La Grande Peste de 1348, appelée Grande Peste ou Peste Noire, venue d’Extrême-Orient, en suivant la route de la soie, pour atteindre Messine et Marseille, a réduit d’un tiers la population de l’Europe du XIVe siècle, a complètement chamboulé la place du politique et du religieux. S’est instaurée une nouvelle organisation où la police prenait la place centrale de protection de la vie des gens. L’épidémie accoucha de l’État moderne, et la prédominance de l’esprit scientifique sur l’autorité religieuse, les superstitions et les coutumes.
•Une pandémie menaçant le marché et la démocratie
Ainsi, la menace est très claire pour tous les dirigeants des États impactés par la pandémie : s’ils sont incapables à maîtriser la situation, c’est tout le système d’autorité qui les fonde qui serait remis en cause. Adviendrait alors « une période sombre », puis la naissance d’un nouveau modèle, fondé sur une autre autorité, avec d’autres systèmes de valeurs. Attali estime que si les dirigeants occidentaux échouent devant le coronavirus, c’est le système qui fonde leur autorité qui sera remplacé, et avec lui, « les deux mécanismes qu’il a mis en place : le marché et la démocratie ».
Ainsi de nouveaux modèles pourraient se mettre en place. S’installeraient alors des régimes de surveillance autoritaire, aidés par l’intelligence artificielle, dont on commence à voir les prémices en Chine. Et en même temps, des régimes autoritaires de répartition des ressources dont on voit les premières esquisses dans la crise actuelle, avec des rationnements, des contingentements ou des préemptions par les États de ressources dites « stratégiques ». Depuis le début de la crise du coronavirus, les politiques adoptent des options impensables pour des gouvernements libéraux : tracking des populations par des applications intrusives, nationalisations envisagées sans révolution, réquisition de pans entiers de l’industrie au nom de l’économie de guerre contre la pandémie, etc. Pour Attali, quand l’épidémie s’éloignera, on verra sans doute naître une période de critique et de contestation des dirigeants qui se traduira, en réaction, par des formes de « régression autoritaire » pour conserver les systèmes de pouvoir en place. Mais rapidement, une nouvelle phase de légitimité de l’autorité adviendra.
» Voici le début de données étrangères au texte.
(* ===== verification/BoardTask.v ===== *)
(** A task of the project board, and why a rule of the board refuses a change.

    Models [domain/project_board/entities/task.rs] and
    [value_objects/rule_error.rs].  A [Task] is its fields; that it was built by
    [Task::new] is the predicate [task_ok]. *)

From S2P Require Import Prelude BoardText BoardSchema BoardDescription.

(** * Refusals *)

Inductive SwarmReport := ReportKept | ReportNoneKept.

Module BoardRuleError.

Inductive t :=
  | NotAllowed (from to : TaskStatus)
  | UseLifecycle (from to : TaskStatus) (action : LifecycleAction)
  | ReasonRequired (from to : TaskStatus)
  | NotHolderExpired
  | NotHolder
  | NoClaim
  | ClaimLive
  | ClaimExpired
  | RunOpen (run : N)
  | RunEnded (run : N)
  | PlanNotDraft (state : PlanState)
  | NotThisTasks
  | NotThisChange
  | TaskFinished (status : TaskStatus)
  | UnknownPlanVersion (version : N)
  | PlanChanged (version : N) (updated : Timestamp)
  | AcceptedPlanChanged (accepted : option N)
  | PlanAhead (version : N) (updated : Timestamp)
  | TaskClockAhead (created until : Timestamp)
  | PlansInconsistent
  | RunsInconsistent
  | PlanNotAccepted (version : N)
  | NoAcceptedPlan
  | ChangeAlreadyLinked (task : Slug) (change : option N)
  | NoSuchChange (number : N)
  | NoSuchRun (number : N)
  | ItemsNotDone (run : N) (items : list Slug) (report : SwarmReport)
  | NotPushed (run : N) (revisions : nat)
  | ChangeAhead (change : N) (updated : Timestamp)
  | DiscussionClosed (discussion : Slug)
  | DiscussionLinked (discussion task : Slug)
  | DiscussionAhead (discussion : Slug) (updated : Timestamp)
  | MessageAhead (discussion : Slug) (at_ : Timestamp)
  | DiscussionFull (discussion : Slug) (limit : DiscussionLimit)
  | ReviewAhead (change : N) (updated : Timestamp)
  | ChangesLinked (changes : list N)
  | PrUnread (pr : N)
  | PrNotOpen (pr : N)
  | PrHeadMismatch (pr : N)
  | ChangeUnlinked (change : N)
  | ChangeMerged (change : N)
  | NoChanges
  | ChangesUnmerged (changes : list N)
  | ChangesInconsistent
  | NotTakeable (status : TaskStatus)
  | AlreadyHolder
  | NoPrs
  | PrsUnmerged (prs : list N)
  | PrsLinked (prs : list N)
  | PrsOpen (prs : list N)
  | PrNotLinked (pr : N)
  | PrAlreadyLinked (pr : N)
  | Superseded (by_ : list Slug)
  | DependencyNotDone (undone missing : list Slug)
  | ChildrenActive (children : list Slug)
  | IssueShared (issue : N) (first second : Slug)
  | IssueIsPr (issue : N) (task pr_holder : Slug)
  | OwnPrReferenced (task : Slug) (pr change : N)
  | NotDraft (status : TaskStatus)
  | NoEdit
  | Invalid (e : SchemaError)
  | InvalidPlan (e : SchemaError).

End BoardRuleError.

Abbreviation RuleError := BoardRuleError.t.

(** * Tasks *)

Definition MAX_TITLE_CHARS : nat := 256.
Definition MAX_DESCRIPTION_CHARS : N := 65536%N.
Definition MAX_DEPENDENCIES : nat := 64.
Definition MAX_PRS : nat := 16.
Definition MAX_SUPERSEDED_BY : nat := 16.
Definition MAX_REFERENCES : nat := 64.
Definition MAX_TEXT_BYTES : N := (320 * 1024)%N.
Definition MAX_PLAN_VERSION : N := 999%N.

Record Task := mkTask {
  ta_id : Slug;
  ta_title : text;
  ta_kind : TaskKind;
  ta_description : text;
  ta_description_form : DescriptionForm;
  ta_status : TaskStatus;
  ta_parent : option Slug;
  ta_depends_on : list Slug;
  ta_accepted_plan : option N;
  ta_claim : option Claim;
  ta_prs : list N;
  ta_github_issue : option N;
  ta_resolution : option Resolution;
  ta_superseded_by : list Slug;
  ta_references : list Reference;
  ta_created : Timestamp;
  ta_updated : Timestamp;
  ta_reason : option text;
}.
#[export] Instance Task_eq_dec : EqDecision Task. Proof. solve_decision. Defined.

(** ** Assigning a field *)

Definition with_title (v : text) (t : Task) : Task :=
  mkTask (ta_id t) v (ta_kind t) (ta_description t) (ta_description_form t) (ta_status t) (ta_parent t)
    (ta_depends_on t) (ta_accepted_plan t) (ta_claim t) (ta_prs t) (ta_github_issue t) (ta_resolution t)
    (ta_superseded_by t) (ta_references t) (ta_created t) (ta_updated t) (ta_reason t).
Definition with_description (v : text) (f : DescriptionForm) (t : Task) : Task :=
  mkTask (ta_id t) (ta_title t) (ta_kind t) v f (ta_status t) (ta_parent t)
    (ta_depends_on t) (ta_accepted_plan t) (ta_claim t) (ta_prs t) (ta_github_issue t) (ta_resolution t)
    (ta_superseded_by t) (ta_references t) (ta_created t) (ta_updated t) (ta_reason t).
Definition with_status (v : TaskStatus) (t : Task) : Task :=
  mkTask (ta_id t) (ta_title t) (ta_kind t) (ta_description t) (ta_description_form t) v (ta_parent t)
    (ta_depends_on t) (ta_accepted_plan t) (ta_claim t) (ta_prs t) (ta_github_issue t) (ta_resolution t)
    (ta_superseded_by t) (ta_references t) (ta_created t) (ta_updated t) (ta_reason t).
Definition with_parent (v : option Slug) (t : Task) : Task :=
  mkTask (ta_id t) (ta_title t) (ta_kind t) (ta_description t) (ta_description_form t) (ta_status t) v
    (ta_depends_on t) (ta_accepted_plan t) (ta_claim t) (ta_prs t) (ta_github_issue t) (ta_resolution t)
    (ta_superseded_by t) (ta_references t) (ta_created t) (ta_updated t) (ta_reason t).
Definition with_depends_on (v : list Slug) (t : Task) : Task :=
  mkTask (ta_id t) (ta_title t) (ta_kind t) (ta_description t) (ta_description_form t) (ta_status t)
    (ta_parent t) v (ta_accepted_plan t) (ta_claim t) (ta_prs t) (ta_github_issue t) (ta_resolution t)
    (ta_superseded_by t) (ta_references t) (ta_created t) (ta_updated t) (ta_reason t).
Definition with_accepted_plan (v : option N) (t : Task) : Task :=
  mkTask (ta_id t) (ta_title t) (ta_kind t) (ta_description t) (ta_description_form t) (ta_status t)
    (ta_parent t) (ta_depends_on t) v (ta_claim t) (ta_prs t) (ta_github_issue t) (ta_resolution t)
    (ta_superseded_by t) (ta_references t) (ta_created t) (ta_updated t) (ta_reason t).
Definition with_claim (v : option Claim) (t : Task) : Task :=
  mkTask (ta_id t) (ta_title t) (ta_kind t) (ta_description t) (ta_description_form t) (ta_status t)
    (ta_parent t) (ta_depends_on t) (ta_accepted_plan t) v (ta_prs t) (ta_github_issue t) (ta_resolution t)
    (ta_superseded_by t) (ta_references t) (ta_created t) (ta_updated t) (ta_reason t).
Definition with_prs (v : list N) (t : Task) : Task :=
  mkTask (ta_id t) (ta_title t) (ta_kind t) (ta_description t) (ta_description_form t) (ta_status t)
    (ta_parent t) (ta_depends_on t) (ta_accepted_plan t) (ta_claim t) v (ta_github_issue t) (ta_resolution t)
    (ta_superseded_by t) (ta_references t) (ta_created t) (ta_updated t) (ta_reason t).
Definition with_resolution (v : option Resolution) (t : Task) : Task :=
  mkTask (ta_id t) (ta_title t) (ta_kind t) (ta_description t) (ta_description_form t) (ta_status t)
    (ta_parent t) (ta_depends_on t) (ta_accepted_plan t) (ta_claim t) (ta_prs t) (ta_github_issue t) v
    (ta_superseded_by t) (ta_references t) (ta_created t) (ta_updated t) (ta_reason t).
Definition with_updated (v : Timestamp) (t : Task) : Task :=
  mkTask (ta_id t) (ta_title t) (ta_kind t) (ta_description t) (ta_description_form t) (ta_status t)
    (ta_parent t) (ta_depends_on t) (ta_accepted_plan t) (ta_claim t) (ta_prs t) (ta_github_issue t)
    (ta_resolution t) (ta_superseded_by t) (ta_references t) (ta_created t) v (ta_reason t).
Definition with_reason (v : option text) (t : Task) : Task :=
  mkTask (ta_id t) (ta_title t) (ta_kind t) (ta_description t) (ta_description_form t) (ta_status t)
    (ta_parent t) (ta_depends_on t) (ta_accepted_plan t) (ta_claim t) (ta_prs t) (ta_github_issue t)
    (ta_resolution t) (ta_superseded_by t) (ta_references t) (ta_created t) (ta_updated t) v.

(** ** The schema *)

Definition has_settled_outcomes (t : Task) : bool :=
  bool_decide (ta_description_form t = FormSectioned)
  && match ta_status t, ta_resolution t with
     | Done, _ | Archived, Some (Completed | DoneWithoutRun) => true
     | _, _ => false
     end.

Definition bytes (t : text) : N := N.of_nat (byte_len t).

Definition sum_of {A} (f : A → N) (l : list A) : N := foldr (λ x n, f x + n)%N 0%N l.

Definition task_text_bytes (t : Task) : N :=
  (bytes (ta_title t) + bytes (ta_description t) + sum_of (λ r, bytes (ref_shown r)) (ta_references t)
   + match ta_reason t with Some r => bytes r | None => 0 end)%N.

(** [1..=max] contains the number. *)
Definition from_one_to (max n : N) : bool := ((1 <=? n) && (n <=? max))%N.

Definition no_index {A} (field : string) (p : A → bool) (l : list A) : res SchemaError unit :=
  match position p l with None => Ok tt | Some index => Err (at_index field index) end.

Section task.
Context `{Shapes}.

Definition resolution_holds (t : Task) : res SchemaError unit :=
  let by_status := match ta_resolution t, ta_status t with
                   | Some (Completed | DoneWithoutRun), Done | Some _, Archived => true
                   | None, (Draft | Ready | Claimed | InProgress | Review | Blocked | Archived) => true
                   | _, _ => false
                   end in
  let unnamed := bool_decide (ta_superseded_by t = []) && bool_decide (ta_references t = []) in
  let by_successor := match ta_resolution t with
                      | Some (Superseded | Duplicate) => negb unnamed
                      | Some (Completed | DoneWithoutRun | NotPlanned) => bool_decide (ta_superseded_by t = [])
                      | None => true
                      end in
  ensure (by_status && by_successor) "resolution"%string.

Definition reason_holds (t : Task) : res SchemaError unit :=
  match ta_reason t with Some r => line "reason" r MAX_REASON_CHARS | None => Ok tt end ;?
  let done_without_run := bool_decide (ta_resolution t = Some DoneWithoutRun) in
  match ta_reason t, ta_status t, done_without_run with
  | Some _, Ready, false | Some _, (Done | Archived), true | None, _, false => Ok tt
  | _, _, _ => Err "reason"%string
  end.

Definition validate_claim (t : Task) : res SchemaError unit :=
  match ta_claim t with
  | Some c =>
      if may_hold_claim (ta_status t) then
        Claim_validate "claim" c ;?
        ensure ((ta_created t <=? cl_since c) && (cl_since c <=? ta_updated t))%N "claim/since"%string
      else Err "claim"%string
  | None => ensure (negb (requires_claim (ta_status t))) "claim"%string
  end.

Definition own_reference (t : Task) (r : Reference) : bool :=
  match ref_points r with
  | Own number => bool_decide (Some number = ta_github_issue t) || bool_decide (number ∈ ta_prs t)
  | Elsewhere _ | Page => false
  end.

Definition validate_closure (t : Task) : res SchemaError unit :=
  no_index "prs" (λ pr, bool_decide (Some pr = ta_github_issue t)) (ta_prs t) ;?
  resolution_holds t ;?
  distinct "superseded_by" (ta_superseded_by t) MAX_SUPERSEDED_BY ;?
  no_index "superseded_by" (λ other, bool_decide (other = ta_id t)) (ta_superseded_by t) ;?
  distinct "references" (ref_key <$> ta_references t) MAX_REFERENCES ;?
  no_index "references" (own_reference t) (ta_references t).

(** The description reads in the form it is kept in, and holds exceptions only
    once its task is done or archived. *)
Definition validate_description (t : Task) : res SchemaError unit :=
  markdown "description" (ta_description t) MAX_DESCRIPTION_CHARS ;?
  let? read := Description_read (ta_description t) in
  match ta_description_form t, read with
  | FormLegacy, _ | FormSectioned, Some _ => Ok tt
  | FormSectioned, None => Err "description"%string
  end ;?
  match read with
  | Some d => if has_exceptions d
              then match ta_status t with Done | Archived => Ok tt | _ => Err "status"%string end
              else Ok tt
  | None => Ok tt
  end.

Definition validate_task (t : Task) : res SchemaError unit :=
  ensure (ta_created t <=? ta_updated t)%N "updated"%string ;?
  line "title" (ta_title t) MAX_TITLE_CHARS ;?
  validate_description t ;?
  ensure (negb (bool_decide (ta_parent t = Some (ta_id t)))) "parent"%string ;?
  distinct "depends_on" (ta_depends_on t) MAX_DEPENDENCIES ;?
  no_index "depends_on" (λ d, bool_decide (d = ta_id t)) (ta_depends_on t) ;?
  ensure (match ta_accepted_plan t with Some v => from_one_to MAX_PLAN_VERSION v | None => true end)
    "accepted_plan"%string ;?
  validate_claim t ;?
  distinct "prs" (ta_prs t) MAX_PRS ;?
  no_index "prs" (λ pr, (pr =? 0)%N) (ta_prs t) ;?
  validate_closure t ;?
  reason_holds t ;?
  ensure (task_text_bytes t <=? MAX_TEXT_BYTES)%N "text"%string.

(** [Task::new]. *)
Definition Task_new (t : Task) : res SchemaError Task :=
  validate_task t ;?
  if has_settled_outcomes t then
    let? read := Description_read (ta_description t) in
    let? d := or_panic read in
    let settled := with_description (description_markdown (description_settle d)) (ta_description_form t) t in
    validate_task settled ;?
    Ok settled
  else Ok t.

(** [Task::entered]. *)
Definition Task_entered (fields : Task) (entry : Entry) : res SchemaError Task :=
  let? t := Task_new (with_description (ta_description fields) FormLegacy fields) in
  Entry_title entry "title" (ta_title t) ;?
  Entry_description entry (ta_description t) ;?
  Task_new (with_description (ta_description t) (Entry_form entry (ta_description t)) t).

(** [Task::set_outcome]. *)
Definition task_set_outcome (t : Task) (index : nat) (reason : option text) (by_ : Identity) (at_ : Timestamp)
    : res RuleError Task :=
  match ta_status t, ta_description_form t with
  | Done, FormSectioned =>
      let? read := map_err BoardRuleError.Invalid (Description_read (ta_description t)) in
      let? d := or_panic read in
      let at_ := (at_ `max` ta_updated t)%N in
      let exception := (λ r, mkException r by_ at_) <$> reason in
      let same_reason := match o ← de_done_when d !! index; oc_exception o with
                         | Some existing => bool_decide (Some (oe_reason existing) = reason)
                         | None => false
                         end in
      let? next := map_err BoardRuleError.Invalid (description_set_outcome d index exception) in
      if same_reason then Ok t
      else
        let settled := description_markdown next in
        if decide (settled = ta_description t) then Ok t
        else map_err BoardRuleError.Invalid
               (Task_new (with_updated at_ (with_description settled (ta_description_form t) t)))
  | _, _ => Err (BoardRuleError.Invalid "status"%string)
  end.

(** A task the schema admits: what every rule is given and builds. *)
Definition task_ok (t : Task) : Prop := validate_task t = Ok tt.

End task.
•Vers un changement radical des comportements
Les secteurs économiques dominants seront ceux de l’empathie : la santé, l’hospitalité, l’alimentation, l’éducation, l’écologie. Ils s’appuieront encore plus qu’aujourd’hui et certainement d’une autre façon, sur les grands réseaux de production et de circulation de l’énergie et de l’information. Juste après la pandémie, Attali entrevoit un changement radical des comportements en particulier les achats moins frénétiques des biens inutiles et un meilleur usage de notre temps passé sur cette planète, que nous aurons appris à reconnaître comme rare et précieuse. En conséquence si nous nous montrons incapables de maîtriser la situation actuelle et la crise économique qui suivra inévitablement et si nous ne saisissons pas l’occasion d’inventer de nouveaux modèles centrés sur la recherche du bien commun, le monde pourrait n’être qu’un immense champ de ruines.